● Stored data entries:
+ + +
(** For every address other than "UNKNOWN_RECIPIENT" the generated
    transactions flow one way: either all of them are inbound and none
    outbound, or all outbound and none inbound. *)
Theorem degrees_exclusive addr asset (g : rng_state) :
  addr <> "UNKNOWN_RECIPIENT" ->
  (in_degree (fst (get_wallet_transactions addr asset g)) addr =
   Z.of_nat (List.length (fst (get_wallet_transactions addr asset g))) /\
   out_degree (fst (get_wallet_transactions addr asset g)) addr = 0) \/
  (out_degree (fst (get_wallet_transactions addr asset g)) addr =
   Z.of_nat (List.length (fst (get_wallet_transactions addr asset g))) /\
   in_degree (fst (get_wallet_transactions addr asset g)) addr = 0).
Proof.
  intros Hne. unfold get_wallet_transactions.
  destruct (contains "MULE" addr) eqn:Hm;
    [|destruct (contains "HUB" addr) eqn:Hh;
      [|destruct (contains "STU" addr) eqn:Hs;
        [|destruct (contains "GOVT" addr) eqn:Hg]]].
  - right. apply degrees_of_outgoing. apply pattern_Forall; [lia|].
    cbn [sender receiver amount]. intros _ a _. split; [reflexivity|]. now apply (contains_neq "MULE").
  - left. apply degrees_of_incoming. apply pattern_Forall; [lia|].
    cbn [sender receiver amount]. intros i a _. split; [reflexivity|]. now apply (contains_neq_sym "MULE").
  - left. apply degrees_of_incoming. apply pattern_Forall; [lia|].
    cbn [sender receiver amount]. intros _ a _. split; [reflexivity|]. now apply (contains_neq "STU").
  - right. apply degrees_of_outgoing. apply pattern_Forall; [lia|].
    cbn [sender receiver amount]. intros i a _. split; [reflexivity|]. now apply (contains_neq_sym "STU").
  - right. apply degrees_of_outgoing. apply pattern_Forall; [lia|].
    cbn [sender receiver amount]. intros _ a _. split; [reflexivity|].
    apply String.eqb_neq. congruence.
Qed.

End Exclusive.

Lemma degrees_exclusive_witness :
  (in_degree (fst (get_wallet_transactions (R := Reference.lcg) "MULE_0" 12345 0))
             "MULE_0" =
   Z.of_nat (List.length
               (fst (get_wallet_transactions (R := Reference.lcg) "MULE_0" 12345 0))) /\
   out_degree (fst (get_wallet_transactions (R := Reference.lcg) "MULE_0" 12345 0))
              "MULE_0" = 0) \/
  (out_degree (fst (get_wallet_transactions (R := Reference.lcg) "MULE_0" 12345 0))
              "MULE_0" =
   Z.of_nat (List.length
               (fst (get_wallet_transactions (R := Reference.lcg) "MULE_0" 12345 0))) /\
   in_degree (fst (get_wallet_transactions (R := Reference.lcg) "MULE_0" 12345 0))
             "MULE_0" = 0).
Proof.
  apply (degrees_exclusive (R := Reference.lcg) "MULE_0" 12345 0).
  discriminate.
Defined.

(** * Further properties of the feature extraction *)

Lemma fold_left_Zadd (l : list Z) (acc : Z) :
  fold_left Z.add l acc = acc + fold_left Z.add l 0.
Proof.
  revert acc. induction l as [|x l IH]; intros acc; cbn; [lia|].
  rewrite (IH (acc + x)), (IH x). lia.
Qed.

Lemma total_outgoing_cons t txns addr :
  total_outgoing (t :: txns) addr =
  (if String.eqb (sender t) addr then amount t else 0) + total_outgoing txns addr.
Proof.
  unfold total_outgoing. cbn.
  destruct (String.eqb (sender t) addr); cbn; [|lia].
  now rewrite fold_left_Zadd.
Qed.

Lemma out_degree_cons t txns addr :
  out_degree (t :: txns) addr =
  (if String.eqb (sender t) addr then 1 else 0) + out_degree txns addr.
Proof.
  unfold out_degree. cbn.
  destruct (String.eqb (sender t) addr); cbn [List.length]; lia.
Qed.

Lemma in_degree_cons t txns addr :
  in_degree (t :: txns) addr =
  (if String.eqb (receiver t) addr then 1 else 0) + in_degree txns addr.
Proof.
  unfold in_degree. cbn.
  destruct (String.eqb (receiver t) addr); cbn [List.length]; lia.
Qed.

Lemma total_outgoing_range txns addr lo hi :
  Forall (fun t => sender t = addr -> lo <= amount t <= hi) txns ->
  lo * out_degree txns addr <= total_outgoing txns addr <= hi * out_degree txns addr.
Proof.
  induction 1 as [|t txns Ht _ IH].
  - unfold total_outgoing, out_degree. cbn. lia.
  - rewrite total_outgoing_cons, out_degree_cons.
    destruct (String.eqb_spec (sender t) addr) as [Heq|_]; [|lia].
    specialize (Ht Heq). lia.
Qed.

(** The total sent lies between the least and the greatest amount a
    transfer of the address can have, times the number of transfers. *)
Theorem total_outgoing_bounds txns addr lo hi :
  Forall (fun t => sender t = addr -> lo <= amount t <= hi) txns ->
  lo * out_degree txns addr <= total_outgoing txns addr <= hi * out_degree txns addr.
Proof. exact (total_outgoing_range txns addr lo hi). Qed.

Lemma total_outgoing_bounds_witness :
  100 * out_degree [mkTxn "MULE_1" "HUB_COLLECTOR_01" 120;
                    mkTxn "MULE_1" "HUB_COLLECTOR_01" 500;
                    mkTxn "MULE_7" "HUB_COLLECTOR_01" 9] "MULE_1"
  <= total_outgoing [mkTxn "MULE_1" "HUB_COLLECTOR_01" 120;
                     mkTxn "MULE_1" "HUB_COLLECTOR_01" 500;
                     mkTxn "MULE_7" "HUB_COLLECTOR_01" 9] "MULE_1"
  <= 500 * out_degree [mkTxn "MULE_1" "HUB_COLLECTOR_01" 120;
                       mkTxn "MULE_1" "HUB_COLLECTOR_01" 500;
                       mkTxn "MULE_7" "HUB_COLLECTOR_01" 9] "MULE_1".
Proof.
  apply (total_outgoing_bounds
           [mkTxn "MULE_1" "HUB_COLLECTOR_01" 120;
            mkTxn "MULE_1" "HUB_COLLECTOR_01" 500;
            mkTxn "MULE_7" "HUB_COLLECTOR_01" 9] "MULE_1" 100 500).
  apply Forall_cons; [cbn; intros _; lia|].
  apply Forall_cons; [cbn; intros _; lia|].
  apply Forall_cons; [cbn; intros H; discriminate H|].
  apply Forall_nil.
Defined.

(** The features do not depend on the order of the transactions. *)
Theorem extract_features_permutation txns txns' addr :
  Permutation txns txns' ->
  extract_features txns addr = extract_features txns' addr.
Proof.
  intros Hp.
  assert (H : in_degree txns addr = in_degree txns' addr /\
              out_degree txns addr = out_degree txns' addr /\
              total_outgoing txns addr = total_outgoing txns' addr).
  { induction Hp as [|t l l' _ IH|t u l|l l' l'' _ IH1 _ IH2].
    - auto.
    - rewrite !in_degree_cons, !out_degree_cons, !total_outgoing_cons.
      destruct IH as (-> & -> & ->). auto.
    - rewrite !in_degree_cons, !out_degree_cons, !total_outgoing_cons.
      repeat split; lia.
    - destruct IH1 as (-> & -> & ->). exact IH2. }
  destruct H as (Hi & Ho & Ht). unfold extract_features.
  now rewrite Hi, Ho, Ht.
Qed.

Lemma extract_features_permutation_witness :
  extract_features [mkTxn "A" "B" 100; mkTxn "B" "A" 700] "A" =
  extract_features [mkTxn "B" "A" 700; mkTxn "A" "B" 100] "A".
Proof.
  apply (extract_features_permutation
           [mkTxn "A" "B" 100; mkTxn "B" "A" 700]
           [mkTxn "B" "A" 700; mkTxn "A" "B" 100] "A").
  apply perm_swap.
Defined.

(** Transactions in which the address takes no part do not count: the
    features are those of the transactions that involve it. *)
Theorem extract_features_involves txns addr :
  extract_features txns addr = extract_features (filter (involves addr) txns) addr.
Proof.
  assert (H : in_degree txns addr = in_degree (filter (involves addr) txns) addr /\
              out_degree txns addr = out_degree (filter (involves addr) txns) addr /\
              total_outgoing txns addr =
              total_outgoing (filter (involves addr) txns) addr).
  { induction txns as [|t txns (Hi & Ho & Ht)]; [auto|].
    cbn [filter].
    assert (Hinv : involves addr t =
                   String.eqb (sender t) addr || String.eqb (receiver t) addr)
      by reflexivity.
    rewrite Hinv, in_degree_cons, out_degree_cons, total_outgoing_cons.
    destruct (String.eqb (sender t) addr) eqn:Hs;
      destruct (String.eqb (receiver t) addr) eqn:Hr; cbn [orb];
      rewrite ?in_degree_cons, ?out_degree_cons, ?total_outgoing_cons, ?Hs, ?Hr;
      repeat split; lia. }
  destruct H as (Hi & Ho & Ht). unfold extract_features.
  now rewrite <- Hi, <- Ho, <- Ht.
Qed.

Lemma extract_features_involves_witness :
  extract_features [mkTxn "A" "B" 100; mkTxn "C" "D" 5; mkTxn "B" "A" 700] "A" =
  extract_features [mkTxn "A" "B" 100; mkTxn "B" "A" 700] "A".
Proof.
  exact (extract_features_involves
           [mkTxn "A" "B" 100; mkTxn "C" "D" 5; mkTxn "B" "A" 700] "A").
Defined.

(** * Further properties of the decision policy *)

(** Above a positive finite bound stays above it when the score grows. *)
Lemma gtb_leb_trans (mc : positive) (ec : Z) (x y : float) :
  gtb x (S754_finite false mc ec) = true ->
  leb x y = true ->
  gtb y (S754_finite false mc ec) = true.
Proof.
  unfold gtb, leb, SFltb, SFleb.
  destruct x as [sx|sx| |sx mx ex], y as [sy|sy| |sy my ey];
    cbn [SFcompare]; try discriminate;
    try (destruct sx; discriminate);
    try (destruct sx, sy; (discriminate || (intros H; exact H)));
    try (destruct sx; try discriminate; destruct sy; discriminate).
  - destruct sx, sy; try discriminate; intros _ _; reflexivity.
  - destruct sx, sy; try discriminate; intros _ _; reflexivity.
  - destruct sx, sy; try discriminate.
    rewrite !Pos.compare_cont_spec. unfold Pos.switch_Eq.
    destruct (Z.compare_spec ec ex) as [He|He|He];
      destruct (Z.compare_spec ex ey) as [He'|He'|He'];
      destruct (Z.compare_spec ec ey) as [He''|He''|He'']; try lia;
      destruct (Pos.compare_spec mc mx);
      destruct (Pos.compare_spec mx my);
      destruct (Pos.compare_spec mc my);
      try discriminate; try reflexivity; lia.
Qed.

Lemma gtb_0_85_mono (x y : float) :
  gtb x lit_0_85 = true -> leb x y = true -> gtb y lit_0_85 = true.
Proof. exact (gtb_leb_trans 7656119366529843 (-53) x y). Qed.

Lemma gtb_0_60_mono (x y : float) :
  gtb x lit_0_60 = true -> leb x y = true -> gtb y lit_0_60 = true.
Proof. exact (gtb_leb_trans 5404319552844595 (-53) x y). Qed.

Section DecisionOrder.

Context {R : PyRandom}.

(** A higher score never gets a milder decision: when [r1 <= r2] the
    decision for [r2] ranks at least as high as the one for [r1]
    (CLEAR below SUSPICIOUS_REVIEW below FRAUD_HIGH). *)
Theorem decision_monotone (r1 r2 : float) data (w : World) d1 d2 :
  leb r1 r2 = true ->
  fst (determine_action r1 data w) = Ok d1 ->
  fst (determine_action r2 data w) = Ok d2 ->
  severity d1 <= severity d2.
Proof.
  intros Hle. rewrite !determine_action_cases.
  destruct (gtb r1 lit_0_85) eqn:H1.
  - rewrite (gtb_0_85_mono r1 r2 H1 Hle). cbn. intros [= <-] [= <-]. reflexivity.
  - destruct (gtb r1 lit_0_60) eqn:H2.
    + rewrite (gtb_0_60_mono r1 r2 H2 Hle).
      destruct (gtb r2 lit_0_85); cbn; intros [= <-] [= <-]; cbn; lia.
    + destruct (gtb r2 lit_0_85); [|destruct (gtb r2 lit_0_60)];
        cbn; intros [= <-] [= <-]; cbn; lia.
Qed.

End DecisionOrder.

Lemma decision_monotone_witness :
  severity "SUSPICIOUS_REVIEW" <= severity "FRAUD_HIGH".
Proof.
  apply (decision_monotone (R := Reference.lcg) lit_0_85 (literal 9 10)
           (mkFraudCheck "MULE_0" 12345) Reference.world0);
    vm_compute; reflexivity.
Defined.

(** * Further properties of the handler *)

Section HandlerFacts.

Context {R : PyRandom} {N : PyNumeric}.

(** Step B reads the world and leaves it as it is; its outcome does not
    depend on the world. *)
Lemma resolve_wallet_world state data (w w0 : World) :
  resolve_wallet state data w = (fst (resolve_wallet state data w0), w).
Proof.
  unfold resolve_wallet, try_except, bind, lift.
  destruct (encoder state) as [enc|]; [|reflexivity].
  destruct (transform enc [wallet_address data]) as [ys|e]; cbn.
  - destruct (index ys 0) as [i|e]; [reflexivity|].
    destruct e; reflexivity.
  - destruct e; reflexivity.
Qed.

(** Step D adds the features to the trace and changes nothing else. *)
Lemma run_inference_world state features edge_index (w : World) :
  snd (run_inference state features edge_index w) =
  mkWorld (rng w) (background_tasks w) (inference_log w ++ [features]).
Proof.
  unfold run_inference.
  destruct (model state features edge_index) as [output|e]; [|reflexivity].
  destruct (index (map (map torch_exp) output) 0); reflexivity.
Qed.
+ + +
● What you have to do: Print the lines above from the one with "- destruct sx, sy; try discriminate." through the one with "(gtb r2 lit_0_60)];", both included, exactly as written and nothing more.

● Exercise solution:
  - destruct sx, sy; try discriminate.
    rewrite !Pos.compare_cont_spec. unfold Pos.switch_Eq.
    destruct (Z.compare_spec ec ex) as [He|He|He];
      destruct (Z.compare_spec ex ey) as [He'|He'|He'];
      destruct (Z.compare_spec ec ey) as [He''|He''|He'']; try lia;
      destruct (Pos.compare_spec mc mx);
      destruct (Pos.compare_spec mx my);
      destruct (Pos.compare_spec mc my);
      try discriminate; try reflexivity; lia.
Qed.

Lemma gtb_0_85_mono (x y : float) :
  gtb x lit_0_85 = true -> leb x y = true -> gtb y lit_0_85 = true.
Proof. exact (gtb_leb_trans 7656119366529843 (-53) x y). Qed.

Lemma gtb_0_60_mono (x y : float) :
  gtb x lit_0_60 = true -> leb x y = true -> gtb y lit_0_60 = true.
Proof. exact (gtb_leb_trans 5404319552844595 (-53) x y). Qed.

Section DecisionOrder.

Context {R : PyRandom}.

(** A higher score never gets a milder decision: when [r1 <= r2] the
    decision for [r2] ranks at least as high as the one for [r1]
    (CLEAR below SUSPICIOUS_REVIEW below FRAUD_HIGH). *)
Theorem decision_monotone (r1 r2 : float) data (w : World) d1 d2 :
  leb r1 r2 = true ->
  fst (determine_action r1 data w) = Ok d1 ->
  fst (determine_action r2 data w) = Ok d2 ->
  severity d1 <= severity d2.
Proof.
  intros Hle. rewrite !determine_action_cases.
  destruct (gtb r1 lit_0_85) eqn:H1.
  - rewrite (gtb_0_85_mono r1 r2 H1 Hle). cbn. intros [= <-] [= <-]. reflexivity.
  - destruct (gtb r1 lit_0_60) eqn:H2.
    + rewrite (gtb_0_60_mono r1 r2 H2 Hle).
      destruct (gtb r2 lit_0_85); cbn; intros [= <-] [= <-]; cbn; lia.
    + destruct (gtb r2 lit_0_85); [|destruct (gtb r2 lit_0_60)];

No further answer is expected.